For children, Alsop writes as entertainingly about dealing with feelings of loss, fear, boredom, outrage, inadequacy, and separation (“Goodbye, Mom, I love you/But now I’ve got some other things to do”). His most recent album, 2002’s Uh-Oh!, was released like most of his recordings since 1983 on his own Moose School label and features a typically hilarious title track about that childhood commonplace?messes?and what children can teach adults about them. Speaking over the phone from his home in Topanga, California, Alsop says music is the perfect conversation starter.

You have a unique body of work in that you have great songs about gender, usually for adults, and great songs for kids. Do you have any songs about gender for kids?

Well, a song like “It’s Only a Wee-Wee, So What’s the Big Deal?” that’s a song that seems like a kid’s song, but it’s not, really. Because if I go into an elementary school where they hire me to do something, and sing that song, the kids will go home and say, “Mom, we sang about a wee-wee today,” and then the principal gets a bunch of letters.

I play the song for grownups. Little kids five and under don’t really give a crap about gender.

But isn’t that also the age where children begin to assert themselves about being a boy or a girl?

When you’re a little boy, it’s really important to a lot of the adults [that you’re a boy]. Kids pay attention. But it’s not as big a deal to them as it is to grownups. Girls are given a little more latitude to feel and express things than boys are. When gay boys are called sissies, it’s nothing but a pejorative about being a woman—you’re somebody’s “sister.” Because you’re showing your feelings.

Something I think is important is expressed in a song like “My Body,” which goes “My body is nobody’s body but mine.” It’s about setting boundaries and being able to say no, whether you’re a boy or a girl.

Why did you start tackling serious issues in songs?

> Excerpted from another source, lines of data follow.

(* ===== verification/SleepTasks.v ===== *)
(** * SleepTasks: the executor over the reactor, with tasks that sleep

    The class [Executor.Env] with the modelled reactor behind it.  Each task is
    [for d in plan { sleep_until(d).await }] for a plan of its own; the sleep that it awaits
    is one of the sleeps of [SleepSpec.sys], and parking is [Reactor.flush_and_park].  The laws of [ExecSuspend]
    hold, so that the theorems on the executor compose with those on
    the reactor and the sleeps. *)

From S2P Require Import Prelude Store Slab TidLedger ExecLog Tls Executor.
From S2P Require Import ExecInv ExecOps ExecTick ExecSpec ExecWake ExecSuspend.
From S2P Require Import Wheel ReactorLog ResourceSlab Reactor ReactorInv ReactorOps ReactorSpec Sleep SleepSpec.
Import ExecLog Executor.

(** [readings] are those of the clock, of which [reads] are used; [passed] says how many
    sleeps of its plan a task has behind it.  A poll of a sleep that panics ([future.rs])
    unwinds the executor, so that a run of the code ends there; the model sets [crashed], for good. *)
Record world := mkWorld {
  sleeping : sys;
  readings : nat → Z;
  reads : nat;
  plans : Z → list Z;
  passed : gmap Z nat;
  crashed : bool;
}.

Definition clock_reading (w : world) : Z := wrap64 (readings w (reads w)).
Definition set_sleeping (w : world) (s : sys) : world :=
  mkWorld s (readings w) (S (reads w)) (plans w) (passed w) (crashed w).
Definition crash (w : world) : world :=
  mkWorld (sleeping w) (readings w) (reads w) (plans w) (passed w) true.

Definition behind (w : world) (tid : Z) : nat := default 0 (passed w !! tid).
Definition ahead (w : world) (tid : Z) : list Z := skipn (behind w tid) (plans w tid).
Definition pass (w : world) (tid : Z) : world :=
  mkWorld (sleeping w) (readings w) (reads w) (plans w) (<[tid := S (behind w tid)]> (passed w)) (crashed w).

(** The first poll of an [await] makes the sleep. *)
Definition begin_sleep (w : world) (tid d : Z) : sys :=
  let s := sleeping w in
  match sleeps s !! Z.to_nat tid with
  | Some _ => s
  | None => mkSys (reactor s) (<[Z.to_nat tid := Sleep.new (wrap64 d)]> (sleeps s)) (waiting s) (woken s)
  end.

(** One poll of [sleep_until(d).await]; an [await] that is over drops its sleep. *)
Definition await_sleep (tid d : Z) (w : world) : Sleep.Polled * world :=
  match sys_step (begin_sleep w tid d) (PollSleep (Z.to_nat tid) tid (clock_reading w)) with
  | Some (Some Sleep.PendingPoll, s1) => (Sleep.PendingPoll, set_sleeping w s1)
  | Some (Some Sleep.Ready, s1) =>
      match sys_step s1 (DropSleep (Z.to_nat tid)) with
      | Some (_, s2) => (Sleep.Ready, pass (set_sleeping w s2) tid)
      | None => (Sleep.Panicked, w)
      end
  | Some (_, s1) => (Sleep.Panicked, set_sleeping w s1)
  | None => (Sleep.Panicked, w)
  end.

Well, the Vietnam War required taking a look at how we are in the world. And I was thinking, “This is no different than a family where the big guys are pushing the little guys around.” My first album about this was Asleep at the Helm, which was really a feminist album.

Are there socially conscious ideas bubbling up in something silly, like your song “I Am a Pizza”?

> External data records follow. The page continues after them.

(* ===== verification/Composed.v ===== *)
(** * Composed: the composed system of the liveness development

    [lion-liveness/src/composed/spec]: the log of the executor, the log of the reactor and
    a log of each task, with the conditions that a round of the three must keep.  The
    rounds are those of [Contracts] and [ReactorContracts].  What a task that waits in a
    wake queue gets from these conditions is proved here, and so is which runs of the code
    they leave out. *)

From S2P Require Import Prelude Store Slab TidLedger ExecLog Tls Executor.
From S2P Require Import ExecInv ExecOps ExecTick ExecSpec Framework Contracts TaskLog.
From S2P Require Import ReactorLog ReactorIoLog ReactorSyscallLog ReactorContracts ReactorIoContract.
Import ExecLog Framework Contracts ReactorSyscallLog.

Module Composed.
Implicit Types (le : list ExecutorEvent) (lr : list ReactorLog.ReactorEvent) (lt : TaskLog.Log).
Implicit Types (tid rid : Z) (i j d r : nat) (re : ReactorLog.ReactorEvent) (pe : TaskLog.UtilityEvent).

(** ** The state ([state.rs]) *)

Record ComposedState := mkState {
  executor_log : list ExecutorEvent;
  reactor_log : list ReactorLog.ReactorEvent;
  task_logs : gmap Z TaskLog.Log;
  injection_schedule : list Z;
}.
Implicit Types (s : ComposedState).

Definition empty_composed_state : ComposedState := mkState [] [] ∅ [].

Definition is_extension_of s s' : Prop :=
  executor_log s `prefix_of` executor_log s' ∧ reactor_log s `prefix_of` reactor_log s' ∧
  injection_schedule s = injection_schedule s' ∧
  ∀ tid lt, task_logs s !! tid = Some lt → ∃ lt', task_logs s' !! tid = Some lt' ∧ lt `prefix_of` lt'.

(** An event of the log of a task, and one of the reactor's. *)
Definition task_event s tid i pe : Prop := ∃ lt, task_logs s !! tid = Some lt ∧ lt !! i = Some pe.
Definition task_len s tid : nat := match (task_logs s !! tid : option TaskLog.Log) with Some lt => length lt | None => 0 end.

(** ** The injection schedule ([lion-executor-spec/src/injection_schedule.rs]) *)

Definition injected_tasks le : list Z :=
  omap (λ e, match e with Outbound (PopInjection t) => t | _ => None end) le.
Definition count_pop_injection le : nat := length (filter (λ e, is_pop_injection e = true) le).

Definition pop_follows_schedule le (q : list Z) : Prop := injected_tasks le `prefix_of` q.

Definition pops_deliver_schedule le (q : list Z) : Prop :=
  0 < length q →
  injected_tasks le `prefix_of` q ∧
  (length q ≤ count_pop_injection le → length q ≤ length (injected_tasks le)).

(** ** Polls of a task in the log of the executor ([lion-executor-spec/src/log.rs]) *)

Definition is_poll_task_for_id_at le i tid : Prop := ∃ t res, le !! i = Some (Outbound (PollTask tid t res)).
Definition is_poll_pending_for_id_at le i tid : Prop := ∃ t, le !! i = Some (Outbound (PollTask tid t Pending)).
Definition is_poll_ready_for_id_at le i tid : Prop := ∃ t, le !! i = Some (Outbound (PollTask tid t Ready)).
Definition has_poll_for_id le tid : Prop := ∃ i, is_poll_task_for_id_at le i tid.

(** [i] is [last_poll_idx_for_id]. *)
Definition is_last_poll le tid i : Prop :=
  is_poll_task_for_id_at le i tid ∧ ∀ j, i < j → ¬ is_poll_task_for_id_at le j tid.
Definition last_poll_is_pending le tid : Prop :=
  ∃ i, is_last_poll le tid i ∧ is_poll_pending_for_id_at le i tid.

Definition drains_at (source : DrainSource) le d tid : Prop :=
  ∃ ids, le !! d = Some (Outbound (Drain source ids)) ∧ tid ∈ ids.
Definition drained_after (source : DrainSource) le tid (start : nat) : Prop :=
  ∃ d, start < d ∧ drains_at source le d tid.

Well, that’s a good example. I asked my kids if they wanted to go get pizza, and my son Matthew said, “Have you heard? I am a pizza!” And I said, “Hey, your first song!” All the other songs have some kind of social relevance. But “I Am a Pizza” is really a push, because it’s just a silly song about being a pizza. It’s one of my biggest songs; a lot of people have covered it.

But the way I use that song, at the end of the song, it goes, “I was a pizza/Now I’m a mess”—it ends up upside down in the box. And afterward, I go, “Okay, raise your hand if you were ever a mess.” Now we’re talking about self-image, all of a sudden. We’re talking about feelings.